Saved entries
(** [name] ends with a dot and the extension [ext], up to the case of
    the letters. *)
Definition has_extension_ci (name ext : string) : Prop :=
  exists stem tail,
    name = (stem ++ tail)%string
    /\ same_up_to_case tail (String "."%char ext).

Definition recognised_image_name (name : string) : Prop :=
  exists ext, In ext RECOGNISED_EXTENSIONS /\ has_extension_ci name ext.

(** ** The order of [str], in its own terms *)

(** [utf8 c bs]: the bytes [bs] are the UTF-8 form of the code point
    [c], a scalar value of Unicode. *)
Definition utf8 (c : N) (bs : list N) : Prop :=
  ((c < 128 /\ bs = [c])
   \/ (128 <= c < 2048
       /\ bs = [192 + c / 64; 128 + c mod 64])
   \/ (2048 <= c < 65536 /\ ~ (55296 <= c < 57344)
       /\ bs = [224 + c / 4096; 128 + (c / 64) mod 64; 128 + c mod 64])
   \/ (65536 <= c < 1114112
       /\ bs = [240 + c / 262144; 128 + (c / 4096) mod 64;
                128 + (c / 64) mod 64; 128 + c mod 64]))%N.

(** [decodes bs cs]: [os.fsdecode] makes the code points [cs] of the
    bytes [bs]. A byte at which no UTF-8 form starts stands for the lone
    surrogate U+DC00 + byte. *)
Inductive decodes : list N -> list N -> Prop :=
| decodes_nil : decodes [] []
| decodes_utf8 c bs rest cs :
    utf8 c bs -> decodes rest cs -> decodes (bs ++ rest) (c :: cs)
| decodes_stray b rest cs :
    (forall c bs rest', b :: rest = bs ++ rest' -> ~ utf8 c bs) ->
    decodes rest cs ->
    decodes (b :: rest) ((56320 + b)%N :: cs).

(** [lex_le a b]: the sequence [a] comes before [b], or is [b], in the
    lexicographic order. *)
Inductive lex_le : list N -> list N -> Prop :=
| lex_le_nil b : lex_le [] b
| lex_le_lt x y a b : (x < y)%N -> lex_le (x :: a) (y :: b)
| lex_le_eq x a b : lex_le a b -> lex_le (x :: a) (x :: b).

(** [str_le a b]: [a <= b] in Python, for two [str]: the code points of
    [a] come before those of [b], or are the same. *)
Definition str_le (a b : string) : Prop :=
  exists ca cb,
    decodes (Py.bytes a) ca /\ decodes (Py.bytes b) cb /\ lex_le ca cb.

(** The [str] whose bytes are given. *)
Definition of_bytes (l : list N) : string :=
  string_of_list_ascii (map ascii_of_N l).

(* ================================================================== *)
(** * RecordStore: the two tables *)
(* ================================================================== *)

(** A row of [flaticon_images]. [skipped] is [INTEGER DEFAULT 0]: it is
    nullable and holds any integer. *)
Record ImageRecord := {
  id : Z;
  collection : string;
  type : string;
  file : string;
  filename : string;
  image_path : string;
  model : option string;
  text : option string;
  skipped : option Z;
  created_when : Z;
  scanned_when : Z;
  updated_when : option Z
}.

(** The row of [processing_count] (its key is fixed to 0 by the CHECK). *)
Record CountRow := {
  pc_image_path : option string;
  pc_updated_when : option Z
}.

(** The database once [_init_database] has run: both tables exist and
    [flaticon_images] has its [skipped] column. [sqlite_sequence] is the
    AUTOINCREMENT counter of [flaticon_images]; [processing_count] holds
    at most one row. *)
Record Store := {
  flaticon_images : list ImageRecord;
  sqlite_sequence : Z;
  processing_count : option CountRow
}.

(** A row of a [flaticon_images] table created before the [skipped]
    column was introduced. *)
Record LegacyRecord := {
  l_id : Z;
  l_collection : string;
  l_type : string;
  l_file : string;
  l_filename : string;
  l_image_path : string;
  l_model : option string;
  l_text : option string;
  l_created_when : Z;
  l_scanned_when : Z;
  l_updated_when : option Z
}.

Inductive ImagesTable :=
| LegacyImages (rows : list LegacyRecord) (seq_value : Z)
| CurrentImages (rows : list ImageRecord) (seq_value : Z).

(** The database file as [_init_database] may find it: each table may be
    absent ([None]). *)
Record Database := {
  db_flaticon_images : option ImagesTable;
  db_processing_count : option (option CountRow)
}.

Definition as_database (s : Store) : Database :=
  {| db_flaticon_images :=
       Some (CurrentImages (flaticon_images s) (sqlite_sequence s));
     db_processing_count := Some (processing_count s) |}.

(** [ALTER TABLE ... ADD COLUMN skipped INTEGER DEFAULT 0] on a row. *)
Definition add_skipped_column (r : LegacyRecord) : ImageRecord :=
  {| id := l_id r; collection := l_collection r; type := l_type r;
     file := l_file r; filename := l_filename r;
     image_path := l_image_path r; model := l_model r; text := l_text r;
     skipped := Some 0%Z;
     created_when := l_created_when r; scanned_when := l_scanned_when r;
     updated_when := l_updated_when r |}.

(** The columns of a row other than [skipped]. *)
Definition legacy_columns (r : ImageRecord) : LegacyRecord :=
  {| l_id := id r; l_collection := collection r; l_type := type r;
     l_file := file r; l_filename := filename r;
     l_image_path := image_path r; l_model := model r; l_text := text r;
     l_created_when := created_when r; l_scanned_when := scanned_when r;
     l_updated_when := updated_when r |}.

(** [_init_database]: CREATE TABLE IF NOT EXISTS, the [ALTER TABLE] whose
    "duplicate column" error is swallowed, CREATE TABLE IF NOT EXISTS for
    the counter and INSERT OR IGNORE of its row. *)
Definition _init_database (db : Database) : Store :=
  let '(rows, seq_value) :=
    match db_flaticon_images db with
    | None => ([], 0%Z)
    | Some (LegacyImages rows seq_value) =>
        (map add_skipped_column rows, seq_value)
    | Some (CurrentImages rows seq_value) => (rows, seq_value)
    end in
  let count_row :=
    match db_processing_count db with
    | Some (Some row) => row
    | Some None | None =>
        {| pc_image_path := None; pc_updated_when := None |}
    end in
  {| flaticon_images := rows;
     sqlite_sequence := seq_value;
     processing_count := Some count_row |}.

(** The instance: [self.base_folder], [self.db_file], [self.model]. *)
Record FlaticonDatasets := {
  base_folder : string;
  db_file : string;
  self_model : string
}.

Definition DEFAULT_BASE_FOLDER : string := "../.data/flaticon.com/target/train".
Definition DEFAULT_DB_FILE : string := "../.data/flaticon_vision_text.sqlite3".
Definition DEFAULT_MODEL : string := "ollama/qwen2.5vl".
Definition DEFAULT_BATCH_SIZE : Z := 10.

(** [x or default] on an optional string. *)
Definition or_default (x : option string) (default : string) : string :=
  match x with
  | Some (String c s) => String c s
  | Some EmptyString | None => default
  end.

(** [__init__]: the instance and the initialised database. *)
Definition __init__ (base_folder db_file : option string) (db : Database)
  : FlaticonDatasets * Store :=
  ({| base_folder := or_default base_folder DEFAULT_BASE_FOLDER;
      db_file := or_default db_file DEFAULT_DB_FILE;
      self_model := DEFAULT_MODEL |},
   _init_database db).

(* ================================================================== *)
(** * The run: environment, printed lines, durable commits *)
(* ================================================================== *)

(** What the outside world answers. [env_clock n] is the value of the
    call number [n] of [datetime.now()]. [env_read p] is the base64 text
    of file [p], [None] when opening or reading it raises.
    [env_completion n m prompt image] is the outcome of call number [n]
    of [litellm.completion]: [None] when the call (or reading
    [choices[0].message.content]) raises, otherwise the content, which
    may itself be [None]. *)
Record Env := {
  env_clock : nat -> Z;
  env_read : string -> option string;
  env_completion : nat -> string -> string -> string -> option (option string)
}.

(** The lines the script prints. *)
Inductive Msg :=
| MStarting
| MScanning (n : nat)
| MBatch (k total : nat)
| MScanComplete
| MFound (n : nat)
| MProcessing (record_id : Z) (path : string)
| MImageError (path : string)
| MProgress (processed_count : Z)
| MSkipped (record_id : Z)
| MRecordError (record_id : Z)
| MComplete (processed_count : Z)
| MAllComplete.

(** The state a run threads: the durable database, the number of clock
    readings and provider calls made so far, what was printed (oldest
    first) and the database after each commit (oldest first). *)
Record World := {
  w_store : Store;
  w_now : nat;
  w_calls : nat;
  w_out : list Msg;
  w_commits : list Store
}.

Definition start (s : Store) : World :=
  {| w_store := s; w_now := 0; w_calls := 0; w_out := []; w_commits := [] |}.

Definition print (m : Msg) (w : World) : World :=
  {| w_store := w_store w; w_now := w_now w; w_calls := w_calls w;
     w_out := w_out w ++ [m]; w_commits := w_commits w |}.

(** [conn.commit()] of the working copy [s]. *)
Definition commit (s : Store) (w : World) : World :=
  {| w_store := s; w_now := w_now w; w_calls := w_calls w;
     w_out := w_out w; w_commits := w_commits w ++ [s] |}.

(** [datetime.now()]. *)
Definition datetime_now (env : Env) (w : World) : Z * World :=
  (env_clock env (w_now w),
   {| w_store := w_store w; w_now := S (w_now w); w_calls := w_calls w;
      w_out := w_out w; w_commits := w_commits w |}).

(** A method returns normally or lets an exception escape. *)
Inductive Result :=
| Returned (w : World)
| Raised (w : World).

WHAT IS BEING ASKED
Reproduce, word for word and in full, only the lines above that start at the line with "Definition __init__ (base_folder" and run through the line with "(** * The run: environment, printed", both ends included.

TASK ANSWER
Definition __init__ (base_folder db_file : option string) (db : Database)
  : FlaticonDatasets * Store :=
  ({| base_folder := or_default base_folder DEFAULT_BASE_FOLDER;
      db_file := or_default db_file DEFAULT_DB_FILE;
      self_model := DEFAULT_MODEL |},
   _init_database db).

(* ================================================================== *)
(** * The run: environment, printed lines, durable commits *)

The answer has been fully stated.